Bassett continues, “I am convinced that if Satan can’t influence us to sin outright, the next best thing he can do is fill our lives with so much clutter that he becomes our silent partner, so silent that too often we are unaware of his influence in speeding up the pace of our lives and camouflaging our priorities” (221). 

Stress, demands of the clock, pressure to compete, worry, fear of failure, academics, and many other things, as mentioned by Bassett, can distance us from recognizing the whisperings of the still, small voice.  He reminds those of us who are strong, committed servants of the Lord, that even we can “run too fast in the Kingdom”.  Sometimes we run so fast with our church work and other noble endeavors that we don’t realize we have neglected time to respond to or hear the whisperings of the spirit!  President McKay said that whisperings come “when we are relaxed and not under pressure of appointments” (221).

I poured over this chapter with great interest and some regret.  I felt he was speaking to me – expounding a “life lesson” that was hitting me right between the eyes.  “There is a pace to living that allows the Lord to be our guide as we keep the commandments.  It is ironic to me that so many of us may be able to answer all the temple recommend questions in a positive way and be worthy to enter the temple, yet the very pace of our lives distances us from the daily companionship of that Spirit we so desire”  (219).

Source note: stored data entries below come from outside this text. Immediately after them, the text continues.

(** ** Mutations of ropes *)

Definition rinsert (a : rlog) (value : string) (b : rlog) : made rlog :=
  leaf ← rchunk [value]; p ← rconcat a (Some leaf); rconcat p b.
Definition keep (t : rlog) : made (option rlog) := mret (Some t).
Definition conflict : made (option rlog) := mret None.
(** One mutation; a prefix is expected by its root, which determines its values
    and its shape. *)
Definition mutate (t : rlog) (mutation : LogMutation) : made (option rlog) :=
  match mutation with
  | LogAppend values => rappend t values ≫= keep
  | InsertAt index value =>
      let i := N.to_nat index in
      if i <=? length (lelems t) then
        parts ← lsplit t i; rinsert parts.1 value parts.2 ≫= keep
      else conflict
  | ReplaceAt index expected value =>
      let i := N.to_nat index in
      if bool_decide (lelems t !! i = Some expected) then
        parts ← lsplit t i; rest ← lsplit parts.2 1; rinsert parts.1 value rest.2 ≫= keep
      else conflict
  | ReplacePrefix count expected_prefix replacement =>
      let c := N.to_nat count in
      if c <=? length (lelems t) then
        parts ← lsplit t c;
        if bool_decide (log_root parts.1 = expected_prefix) then
          replaced ← rappend None replacement;
          if bool_decide (log_root replaced = log_root parts.1) then conflict
          else rconcat replaced parts.2 ≫= keep
        else conflict
      else conflict
  | RemoveAt index expected =>
      let i := N.to_nat index in
      if bool_decide (lelems t !! i = Some expected) then
        parts ← lsplit t i; rest ← lsplit parts.2 1; rconcat parts.1 rest.2 ≫= keep
      else conflict
  end.
Fixpoint mutate_all (t : rlog) (mutations : list LogMutation) : made (option rlog) :=
  match mutations with
  | [] => keep t
  | mutation :: mutations =>
      next ← mutate t mutation;
      match next with Some t => mutate_all t mutations | None => conflict end
  end.

Definition mutation_ok (mutation : LogMutation) : Prop := LogMutation_verify mutation = Ok ().

Lemma rinsert_spec a v b :
  lwf a → lwf b → content_id v →
  lwf (rinsert a v b).2 ∧ lelems (rinsert a v b).2 = lelems a ++ v :: lelems b.
Proof.
  intros Ha Hb Hv. unfold rinsert. rewrite !made_snd. cbn [rchunk snd].
  destruct (rconcat_spec a (Some (Chunk [v]))) as [Hwf He]; [done|apply (rok_singleton v Hv)|].
  destruct (rconcat_spec (rconcat a (Some (Chunk [v]))).2 b Hwf Hb) as [Hwf' He']. split; [done|].
  rewrite He', He, <-app_assoc. done.
Qed.
(** The values around the ordinal that two splits cut out. *)
Lemma cut_spec t i v :
  lwf t → lelems t !! i = Some v →
  let a := (lsplit t i).2.1 in let b := (lsplit (lsplit t i).2.2 1).2.2 in
  lwf a ∧ lwf b ∧ lelems a = take i (lelems t) ∧ lelems b = drop (S i) (lelems t).
Proof.
  intros Ht Hi. pose proof (lookup_lt_Some _ _ _ Hi) as Hlt.
  destruct (lsplit_splits t i Ht ltac:(lia)) as [H1 H2 H3 H4].
  destruct (lsplit_splits (lsplit t i).2.2 1 H2) as [_ H5 _ H6].
  { rewrite H4, length_drop. lia. }
  split_and!; try done. rewrite H6, H4, drop_drop. f_equal. lia.
Qed.

Lemma mutate_elems t mutation t' :
  lwf t → mutation_ok mutation → (mutate t mutation).2 = Some t' →
  lwf t' ∧ edit (lelems t) mutation = Some (lelems t').
Proof.
  intros Ht Hm. unfold mutation_ok in Hm. destruct mutation as [vs|i v|i e v|c p vs|i e];
    cbn [mutate LogMutation_verify edit] in *; inv_ok; to_prop.
  - intros [= <-]. destruct (rappend_spec t vs Ht) as [Hwf ->]; [|done].
    apply Forall_forall. by eapply try_each_Ok.
  - destruct (Nat.leb_spec (N.to_nat i) (length (lelems t))) as [Hle|]; [|done]. intros [= <-].
    destruct (lsplit_splits t _ Ht Hle) as [W1 W2 E1 E2].
    destruct (rinsert_spec _ v _ W1 W2) as [Hwf He]; [done|].
    split; [exact Hwf|]. f_equal. cbn [snd]. etrans; [|symmetry; exact He]. by rewrite E1, E2.
  - case_bool_decide as Hi; [|done]. intros [= <-]. destruct (cut_spec t _ e Ht Hi) as (W1 & W2 & E1 & E2).
    destruct (rinsert_spec _ v _ W1 W2) as [Hwf He]; [done|].
    split; [exact Hwf|]. f_equal. etrans; [|symmetry; exact He]. rewrite E1, E2.
    apply insert_take_drop. by eapply lookup_lt_Some.
  - destruct (Nat.leb_spec (N.to_nat c) (length (lelems t))) as [Hle|]; [|done]. rewrite made_snd.
    destruct (lsplit_splits t _ Ht Hle) as [W1 W2 E1 E2].
    case_bool_decide; [|done]. rewrite made_snd. case_bool_decide; [done|]. intros [= <-].
    destruct (rappend_spec None vs) as [Hwf He]; [done|apply Forall_forall; by eapply try_each_Ok|].
    destruct (rconcat_spec _ _ Hwf W2) as [Hwf' He']. split; [exact Hwf'|]. f_equal.
    etrans; [|symmetry; exact He']. by rewrite He, E2.
  - case_bool_decide as Hi; [|done]. intros [= <-]. destruct (cut_spec t _ e Ht Hi) as (W1 & W2 & E1 & E2).
    destruct (rconcat_spec _ _ W1 W2) as [Hwf He].
    split; [exact Hwf|]. f_equal. etrans; [|symmetry; exact He]. rewrite E1, E2.
    apply delete_take_drop.
Qed.
End Mutate.

Section Perform.
Context `{Sha256} `{!Resolver LogNode R} (I : R → Prop) (σ : gmap string LogNode) (U : LogNode → Prop).
Hypothesis Hserves : serves I σ.
Hypothesis Hdistinct : distinct_ids U.
Hypothesis Hstore : keyed U σ.

Abbreviation overlay := (Overlay LogNode R).
Abbreviation ov_inv := (ov_inv I σ U).
Abbreviation grown := (grown I σ U).
Abbreviation lholds := (lholds σ).
Abbreviation implements := (LogRefine.implements I σ U).
Abbreviation llen t := (length (lelems t)).

(** The program computes the root of what [m] makes, or the conflict. *)
Definition performs (p : LogProg LogRoot) (m : made (option rlog)) (o : overlay) : Prop :=
  (∀ t, t ∈ m.1 → rok t → U (rope_node t)) →
  match m.2 with
  | Some t => ∃ o', run_prog p o = Ok (o', log_root t) ∧ grown o o' ∧ lholds o' t
  | None => run_prog p o = Err MutationConflict
  end.
Lemma performs_keep p m o : implements log_root lholds p m o → performs p (m ≫= keep) o.
Proof.
  intros Hp Hu. rewrite made_snd. cbn [keep snd mret made_ret]. apply Hp. intros t Ht. apply Hu.
  rewrite made_fst. apply elem_of_app. by left.
Qed.
Lemma performs_bind {A B} (rep : A → B) own p m f g o :
  implements rep own p m o → ov_inv o →
  (∀ o', grown o o' → own o' m.2 → performs (f (rep m.2)) (g m.2) o') →
  performs (p ≫= f) (m ≫= g) o.
Proof.
  intros Hp Ho Hf Hu. rewrite made_fst in Hu. setoid_rewrite elem_of_app in Hu.
  destruct Hp as (o1 & Hr & Hg & Hown); [auto|]. specialize (Hf o1 Hg Hown). unfold performs in Hf.
  rewrite made_snd. destruct (g m.2).2 as [t|].
  - destruct Hf as (o2 & Hr2 & Hg2 & Hh); [auto|]. exists o2. rewrite run_prog_bind, Hr.
    split; [exact Hr2|]. split; [by eapply grown_trans|done].
  - rewrite run_prog_bind, Hr. apply Hf. auto.
Qed.
Lemma performs_conflict {C} (f : C → LogProg LogRoot) o :
  performs (Done (Err MutationConflict) ≫= f) conflict o.
Proof. intros _. done. Qed.
Lemma performs_done {C} (c : C) (f : C → LogProg LogRoot) m o : performs (f c) m o → performs (Done (Ok c) ≫= f) m o.
Proof. done. Qed.

Lemma insert_between_makes a v b o :
  lok a → lok b → content_id v → fits (S (llen a + llen b)) → ov_inv o → lholds o a → lholds o b →
  implements log_root lholds (insert_between (log_root a) v (log_root b)) (rinsert a v b) o.
Proof.
  intros Ha Hb Hv Hf Ho Hha Hhb. pose proof (rok_singleton v Hv) as Hleaf.
  unfold insert_between, rinsert.
  eapply implements_bind; [by apply (store_leaf_makes I σ U Hdistinct Hstore)|]. intros o1 Hg1 Hh1.
  cbn [rchunk snd] in *. change (Some (rope_ref ?t)) with (rope_ref <$> Some t).
  rewrite ref_root_log by done. apply implements_done.
  assert (Hf1 : fits (llen a + llen (Some (Chunk [v])))) by (eapply fits_mono, Hf; cbn; lia).
  eapply implements_bind.
  { apply (concat_roots_makes I σ U Hserves Hdistinct Hstore a (Some (Chunk [v]))); [done..|held|held|done]. }
  intros o2 Hg2 Hh2. apply (concat_roots_makes I σ U Hserves Hdistinct Hstore); try done; try held.
  - by apply rconcat_lok.
  - destruct (rconcat_spec a (Some (Chunk [v]))) as [_ He]; [by apply lok_lwf|apply Hleaf|].
    rewrite He, length_app. eapply fits_mono, Hf. cbn. lia.
Qed.
(** The two splits around an ordinal, before the program goes on. *)
Lemma cut_performs {i v} t (f : LogRoot → LogRoot → LogProg LogRoot)
    (g : rlog → rlog → made (option rlog)) o :
  lok t → lelems t !! i = Some v → ov_inv o → lholds o t →
  (∀ o' a b, grown o o' → lok a → lok b → lholds o' a → lholds o' b →
     lelems a = take i (lelems t) → lelems b = drop (S i) (lelems t) →
     performs (f (log_root a) (log_root b)) (g a b) o') →
  performs (parts ← split_root (log_root t) (N.of_nat i);
            rest ← split_root parts.2 1; f parts.1 rest.2)
    (parts ← lsplit t i; rest ← lsplit parts.2 1; g parts.1 rest.2) o.
Proof.
  intros Ht Hi Ho Hh Hf. pose proof (lookup_lt_Some _ _ _ Hi) as Hlt.
  destruct (cut_spec t i v (lok_lwf t Ht) Hi) as (_ & _ & E1 & E2).
  pose proof (lsplit_splits t i (lok_lwf t Ht) ltac:(lia)) as Hs1.
  destruct (splits_lok t i _ Ht Hs1) as [L1 L2].
  assert (Hle : 1 ≤ llen (lsplit t i).2.2) by (rewrite (sp_right _ _ _ Hs1), length_drop; lia).
  destruct (splits_lok _ 1 _ L2 (lsplit_splits _ 1 (lok_lwf _ L2) Hle)) as [_ L3].
  eapply performs_bind; [apply (split_root_makes I σ U Hserves Hdistinct Hstore); try done; lia|done|].
  intros o1 Hg1 [Hp Hq]. eapply performs_bind.
  { apply (split_root_makes I σ U Hserves Hdistinct Hstore _ 1); [done..|held|done]. }
  { held. }
  intros o2 Hg2 [_ Hr]. apply Hf; try done; try held. by eapply grown_trans.
Qed.

(** An ordinal whose value is expected, and conflicts otherwise. *)
Lemma expected_performs t j e p m o :
  lok t → ov_inv o → lholds o t →
  (∀ o', grown o o' → lelems t !! j = Some e → performs p m o') →
  performs (current ← overlay_get (log_root t) (N.of_nat j);
            _ ← Done (require (bool_decide (current = e)) MutationConflict); p)
    (if bool_decide (lelems t !! j = Some e) then m else conflict) o.
Proof.
  intros Ht Ho Hh Hp. pose proof (overlay_get_run I σ U Hserves Hdistinct Hstore t j o Ht Ho Hh) as Hget.
  destruct (lelems t !! j) as [v|].
  - destruct Hget as (o1 & Hr & Hg). intros Hu. rewrite !run_prog_bind, Hr. cbn [mbind result_bind fst snd].
    destruct (decide (v = e)) as [->|Hne].
    + rewrite !bool_decide_eq_true_2 in * by done. specialize (Hp o1 Hg eq_refl Hu).
      cbn [require mbind prog_bind].
      destruct m.2 as [t'|]; [|exact Hp].
      destruct Hp as (o2 & Hr2 & Hg2 & Hh2). exists o2. split; [exact Hr2|]. split; [by eapply grown_trans|done].
    + rewrite (bool_decide_eq_false_2 (v = e)), (bool_decide_eq_false_2 (Some v = Some e)) by congruence. done.
  - intros _. rewrite run_prog_bind, Hget. by rewrite bool_decide_eq_false_2.
Qed.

The Book of Mormon is meant to warn us of the Adversary’s snares.  None of us are completely immune to his tactics.  I was grateful to be reminded of a poignant personal weakness, as expressly and familiarly stated in the Book of Mormon. 

“And see that all these things are done in wisdom and order; for it is not requisite that a man should run faster than he has strength.  And again, it is expedient that he should be diligent, that thereby he might win the prize; therefore, all things must be done in order” (Mosiah 4:27).

The Book of Mormon Brings Us to God

Christianson and Bassett stick closely to the truths found in the Book of Mormon, constantly reminding us that each principle is meant to bring us to God.  The Book of Mormon is a unique and powerful witness of Christ, incomparable in its clarity.  Prophets of our day have expressed concern about the condemnation the church is under because we have not used the Book of Mormon as we should.  President Benson suggested that our homes are not as strong as they could be, our families may be corrupted by worldly trends and teachings, our missionaries are not as effective, our church classes are not as Spirit filled, and our nation continues to degenerate because of the neglect of this great book. 

President Benson taught, “Every Latter-day Saint should make the study of this book a lifetime pursuit.  Otherwise he is placing his soul in jeopardy and neglecting that which could give spiritual and intellectual unity to his whole life.  There is a difference between a convert who is built on the rock of Christ through the Book of Mormon and stays hold of that iron rod, and one who is not” (33-34).  Bassett probes us further, “Why are not a greater number of members seriously and carefully reading this marvelous work?” (258)

Life Lessons from the Book of Mormon is a hands-on read that melds easily into daily living, a book with real tools that will help us combat the darkness of life and inspire true study within the pages of this ancient record.

  Personally, I am grateful to Christianson and Bassett for facilitating my own little epiphany, and for the renewed conviction I now have to let the truths of the Book of Mormon bring me ever closer to the Lord.